Lemma strftime_valid_upto n d fmt :
  (length fmt <= n)%nat ->
  forallb valid_char fmt = true -> forallb valid_char (strftime d fmt) = true.
Proof.
  assert (Hp : valid_char (chr "%") = true) by (vm_compute; reflexivity).
  revert fmt. induction n as [|n IH]; intros fmt Hn Hf.
  - destruct fmt; [reflexivity | cbn [length] in Hn; lia].
  - destruct fmt as [|c r]; [reflexivity|].
    cbn [forallb length] in Hn, Hf. apply andb_true_iff in Hf as [Hc Hr].
    cbn [strftime]. destruct (c =? chr "%")%N.
    + destruct r as [|k r']; [cbn [forallb]; rewrite Hc; reflexivity|].
      cbn [forallb length] in Hn, Hr. apply andb_true_iff in Hr as [Hk Hr'].
      rewrite forallb_app, (strftime_directive_valid d k Hp Hk).
      apply IH; [lia | exact Hr'].
    + cbn [forallb]. rewrite Hc. apply IH; [lia | exact Hr].
Qed.

Section StoredNames.

Variable E : env.

Lemma detect_platform_valid url :
  forallb valid_char (detect_platform E url) = true.
Proof.
  unfold detect_platform.
  repeat match goal with
         | |- context [if ?b then _ else _] => destruct b
         end;
    vm_compute; reflexivity.
Qed.

(** X20: the name under which the handlers store a transcript holds none
    of the characters that [sanitize_filename] removes, the slash and the
    backslash among them, wherever the title came from; so the file lands
    in the transcripts directory itself.  The platform is the label of
    the URL or LocalFile. *)
Theorem stored_name_has_no_invalid_character
    (t : nat) (platform title : pystr) :
  (exists url, platform = detect_platform E url) \/ platform = lit "LocalFile" ->
  forallb valid_char (transcript_name E t platform title) = true
  /\ ~ In (chr "/") (transcript_name E t platform title).
Proof.
  intros Hp.
  assert (Hplatform : forallb valid_char platform = true).
  { destruct Hp as [(url & ->)| ->];
      [apply detect_platform_valid | vm_compute; reflexivity]. }
  assert (Hall : forallb valid_char (transcript_name E t platform title) = true).
  { unfold transcript_name. rewrite !forallb_app, Hplatform.
    rewrite (strftime_valid_upto 14) by (vm_compute; first [lia | reflexivity]).
    assert (forallb valid_char (sanitize_filename title) = true) as ->.
    { apply forallb_forall. intros c Hc. unfold valid_char.
      rewrite (sanitize_no_invalid title c Hc). reflexivity. }
    vm_compute. reflexivity. }
  split; [exact Hall|].
  intros Hin. rewrite forallb_forall in Hall. apply Hall in Hin.
  vm_compute in Hin. discriminate Hin.
Qed.

End StoredNames.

----------------

** Directions for this task **
Please return every line of the material above that includes "assert".

** Output **
  assert (Hp : valid_char (chr "%") = true) by (vm_compute; reflexivity).
  assert (Hplatform : forallb valid_char platform = true).
  assert (Hall : forallb valid_char (transcript_name E t platform title) = true).
    assert (forallb valid_char (sanitize_filename title) = true) as ->.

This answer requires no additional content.